Senate Bill 2475 establishes a “harm to students” registry to prevent school employees, contractors or volunteers who have inflicted harm on students from gaining employment in schools. Reporting institutions must certify due process, consult the registry before hiring and share investigation information. The registry is exempt from public disclosure laws, and institutions must defend and indemnify the Department of Education from related liability.
“It creates additional safeguards for our students (and) maintains safe learning environments,” Green said.
HB 2224 requires the Executive Office on Aging, in coordination with the state Health Planning and Development Agency, to create a comprehensive long-term care plan to accomplish certain long-term care policy goals that ensure the availability of a full continuum of institutional and community-based services for Hawaii’s growing elderly population in Hawaii with disabilities and chronic conditions. The bill emphasizes the preference for home-based care and aims to develop a comprehensive long-term care plan to ensure a continuum of care services. The bill also appropriates $79,872 for this fiscal year to establish a long-term care planner position.
“We have to have a comprehensive plan to know how we’re actually going to provide care in the long-term settings,” Green said. “It is critical because right now, we simply don’t have enough capacity or caregivers to care for our kupuna.”

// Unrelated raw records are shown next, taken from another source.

(** [function Element($element)]: [this.$element], [this.states],
    [this.modifiers]. *)
Record Element : Type := mkElement {
  el_element : HostRef;
  el_states : jsobj StateId;
  el_modifiers : jsobj ModId;
}.

(** [function State(callback)]: [this.element] ([None] for [null]),
    [this.callback] ([None] for [undefined]), [this.modifiers]. *)
Record State : Type := mkState {
  st_element : option ElemId;
  st_callback : option Predicate;
  st_modifiers : list ModId;
}.

(** [function Modifier(callback)]: [this.element], [this.callback],
    [this.states]. *)
Record Modifier : Type := mkModifier {
  md_element : option ElemId;
  md_callback : option Mutation;
  md_states : list StateId;
}.

(** The object behind [statesContainer.states] or
    [modifiersContainer.modifiers]: its own properties, and the template that
    an assignment to [__proto__] installed as its prototype, if any. *)
Record Templates : Type := mkTemplates {
  tpl_own : jsobj nat;
  tpl_proto : option nat;
}.

Record Engine : Type := mkEngine {
  statesContainer_states : Templates;
  modifiersContainer_modifiers : Templates;
  getElementKey : KeyFn;
  elementsContainer_elements : jsobj ElemId;
  element_heap : list Element;
  state_heap : list State;
  modifier_heap : list Modifier;
  (** handlers bound by [this.$element.change(modifyDependents)], oldest
      first: the host reference and the element whose fan-out the handler
      runs *)
  change_handlers : list (HostRef * ElemId);
}.

(** ** Field updates *)

Definition set_statesContainer_states (f : Templates → Templates) (w : Engine) : Engine :=
  mkEngine (f (statesContainer_states w)) (modifiersContainer_modifiers w)
    (getElementKey w) (elementsContainer_elements w) (element_heap w)
    (state_heap w) (modifier_heap w) (change_handlers w).

Definition set_modifiersContainer_modifiers (f : Templates → Templates) (w : Engine) : Engine :=
  mkEngine (statesContainer_states w) (f (modifiersContainer_modifiers w))
    (getElementKey w) (elementsContainer_elements w) (element_heap w)
    (state_heap w) (modifier_heap w) (change_handlers w).

Definition set_getElementKey (f : KeyFn) (w : Engine) : Engine :=
  mkEngine (statesContainer_states w) (modifiersContainer_modifiers w)
    f (elementsContainer_elements w) (element_heap w)
    (state_heap w) (modifier_heap w) (change_handlers w).

Definition set_elementsContainer_elements (f : jsobj ElemId → jsobj ElemId) (w : Engine) : Engine :=
  mkEngine (statesContainer_states w) (modifiersContainer_modifiers w)
    (getElementKey w) (f (elementsContainer_elements w)) (element_heap w)
    (state_heap w) (modifier_heap w) (change_handlers w).

Definition set_element_heap (f : list Element → list Element) (w : Engine) : Engine :=
  mkEngine (statesContainer_states w) (modifiersContainer_modifiers w)
    (getElementKey w) (elementsContainer_elements w) (f (element_heap w))
    (state_heap w) (modifier_heap w) (change_handlers w).

Definition set_state_heap (f : list State → list State) (w : Engine) : Engine :=
  mkEngine (statesContainer_states w) (modifiersContainer_modifiers w)
    (getElementKey w) (elementsContainer_elements w) (element_heap w)
    (f (state_heap w)) (modifier_heap w) (change_handlers w).

Definition set_modifier_heap (f : list Modifier → list Modifier) (w : Engine) : Engine :=
  mkEngine (statesContainer_states w) (modifiersContainer_modifiers w)
    (getElementKey w) (elementsContainer_elements w) (element_heap w)
    (state_heap w) (f (modifier_heap w)) (change_handlers w).

Definition set_change_handlers (f : list (HostRef * ElemId) → list (HostRef * ElemId)) (w : Engine) : Engine :=
  mkEngine (statesContainer_states w) (modifiersContainer_modifiers w)
    (getElementKey w) (elementsContainer_elements w) (element_heap w)
    (state_heap w) (modifier_heap w) (f (change_handlers w)).

(** ** Reading, writing and allocating objects *)

(** Dereference: [Dangling] when the reference is outside the heap. *)
Definition read_element (e : ElemId) : run Engine Element :=
  λ w, or_throw Dangling (element_heap w !! e) w.

Definition read_state (s : StateId) : run Engine State :=
  λ w, or_throw Dangling (state_heap w !! s) w.

Definition read_modifier (m : ModId) : run Engine Modifier :=
  λ w, or_throw Dangling (modifier_heap w !! m) w.

(** In-place update of the object behind a reference. *)
Definition update_element (e : ElemId) (f : Element → Element) : run Engine unit :=
  E <- read_element e ;;
  modify (set_element_heap (λ h, <[e := f E]> h)).

Definition update_state (s : StateId) (f : State → State) : run Engine unit :=
  S <- read_state s ;;
  modify (set_state_heap (λ h, <[s := f S]> h)).

Definition update_modifier (m : ModId) (f : Modifier → Modifier) : run Engine unit :=
  M <- read_modifier m ;;
  modify (set_modifier_heap (λ h, <[m := f M]> h)).

(** [new]: the fresh object goes to the end of its heap and the reference to
    it is returned. *)
Definition alloc_element (E : Element) : run Engine ElemId :=
  λ w, (Ok (length (element_heap w)), set_element_heap (λ h, h ++ [E]) w).

Definition alloc_state (S : State) : run Engine StateId :=
  λ w, (Ok (length (state_heap w)), set_state_heap (λ h, h ++ [S]) w).

Definition alloc_modifier (M : Modifier) : run Engine ModId :=
  λ w, (Ok (length (modifier_heap w)), set_modifier_heap (λ h, h ++ [M]) w).

(** [new State(callback)] and [new Modifier(callback)]: [element] is [null]
    and the subscription list is empty. *)
Definition new_State (callback : option Predicate) : run Engine StateId :=
  alloc_state (mkState None callback []).

Definition new_Modifier (callback : option Mutation) : run Engine ModId :=
  alloc_modifier (mkModifier None callback []).

(** The store when the module has been evaluated and nothing was called:
    empty containers, no object, and a key resolver [kf]. *)
Definition empty_engine (kf : KeyFn) : Engine :=
  mkEngine (mkTemplates empty_obj None) (mkTemplates empty_obj None) kf
    empty_obj [] [] [] [].

(** ** The invariant *)

(** Ownership of the objects of one class by elements, for a heap [heap] of
    objects with their [owner] field and the [slot] of the element that names
    them ([states] or [modifiers]). *)
Section owned.
Context {T : Type} (owner : T → option ElemId) (slot : Element → jsobj nat).

Record owned (elems : list Element) (heap : list T) : Prop := {
  (** the slots are objects with distinct own keys *)
  owned_obj e E : elems !! e = Some E → obj_wf (slot E);
  (** what an element names exists and names the element back *)
  owned_back e E k i :
    elems !! e = Some E → own_get k (slot E) = Some i →
    ∃ x, heap !! i = Some x ∧ owner x = Some e;
  (** what names an element is named by it *)
  owned_forth i x e :
    heap !! i = Some x → owner x = Some e →
    ∃ E k, elems !! e = Some E ∧ own_get k (slot E) = Some i;
  (** under one key only *)
  owned_key e E k k' i :
    elems !! e = Some E → own_get k (slot E) = Some i →
    own_get k' (slot E) = Some i → k = k';
  (** and that key is no member of [Object.prototype]: an instance is
      attached only where a read of the key gave [undefined] *)
  owned_ordinary e E k i :
    elems !! e = Some E → own_get k (slot E) = Some i → inherited k = false;
}.

End owned.

(** The subscriptions: every entry of a subscription list is an attached
    object, an object that has subscriptions is attached, and a Modifier
    occurs in the list of a State as often as the State occurs in the list of
    the Modifier. *)
Record linked (states : list State) (mods : list Modifier) : Prop := {
  linked_modifier s S m :
    states !! s = Some S → m ∈ st_modifiers S →
    is_Some (st_element S) ∧ ∃ M, mods !! m = Some M ∧ is_Some (md_element M);
  linked_state m M s :
    mods !! m = Some M → s ∈ md_states M →
    is_Some (md_element M) ∧ ∃ S, states !! s = Some S ∧ is_Some (st_element S);
  linked_count s S m M :
    states !! s = Some S → mods !! m = Some M →
    occurrences m (st_modifiers S) = occurrences s (md_states M);
}.

(** The templates of a container are objects of the heap that were never
    attached. *)
Record templates_ok {T : Type} (owner : T → option ElemId)
    (c : Templates) (heap : list T) : Prop := {
  templates_obj : obj_wf (tpl_own c);
  templates_own k t :
    own_get k (tpl_own c) = Some t → ∃ x, heap !! t = Some x ∧ owner x = None;
  templates_proto t :
    tpl_proto c = Some t → ∃ x, heap !! t = Some x ∧ owner x = None;
}.

(** The handler of an element is bound when the element is constructed, on
    the host reference it was constructed with, and never removed. *)
Definition handlers_of (elems : list Element) : list (HostRef * ElemId) :=
  imap (λ e E, (el_element E, e)) elems.

Record wf (w : Engine) : Prop := {
  wf_registry_obj : obj_wf (elementsContainer_elements w);
  wf_registry k e :
    own_get k (elementsContainer_elements w) = Some e →
    is_Some (element_heap w !! e);
  wf_states : owned st_element el_states (element_heap w) (state_heap w);
  wf_modifiers : owned md_element el_modifiers (element_heap w) (modifier_heap w);
  wf_linked : linked (state_heap w) (modifier_heap w);
  wf_state_templates :
    templates_ok st_element (statesContainer_states w) (state_heap w);
  wf_modifier_templates :
    templates_ok md_element (modifiersContainer_modifiers w) (modifier_heap w);
  wf_handlers : change_handlers w = handlers_of (element_heap w);
}.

And SB 2305 establishing statewide “silver alert system program,” similar to the Maile/Amber alerts, with a statewide notification network operated by the Department of Law Enforcement, to alert the public when a senior citizen goes missing.
“If someone’s wandering, if someone’s got Alzheimer’s Disease, if they’re 65 years or older, cognitively impaired, we now have the ability to now go signal this alert and go and save them, or find that individual for our families,” Green said. “It will help give law enforcement a lot of additional immediate information.’
“We’re going to continue to age,” he added. “The population is going to peak or crest around 2030, and then it will come down. And that has a great impact on so many things, because it’s not just those who might be suffering from memory impairment.”
In addition, Lt. Gov. Sylvia Luke highlighted a pair of bills related to early childhood education being signed into law.
SB 3087 authorizes early learning programs to be established on public school campuses and other available public buildings.
“It will allow the state to open and operate preschools at libraries. We’re already looking at 2 library sites,” Luke said. “It has the potential to open up preschools at state buildings, whether it’s the state capitol or the Department of Transportation, where the workforce is.
“If you have 3- or 4-year-olds, or if you know people who have 3- or 4-year-olds, go to our website at readykeiki.org and see if there’s a preschool opening next to you.”
And SB 3116 expands the Preschool Open Doors Program, in which asset-limited families receive state funding to send their preschool age children to a private preschool.
“What this law will do — as opposed to having a restricted time period where you can have open enrollment or the open enrollment is already closed — is allow open enrollment throughout the year,” Luke said. “And because of that, a lot more families could qualify.”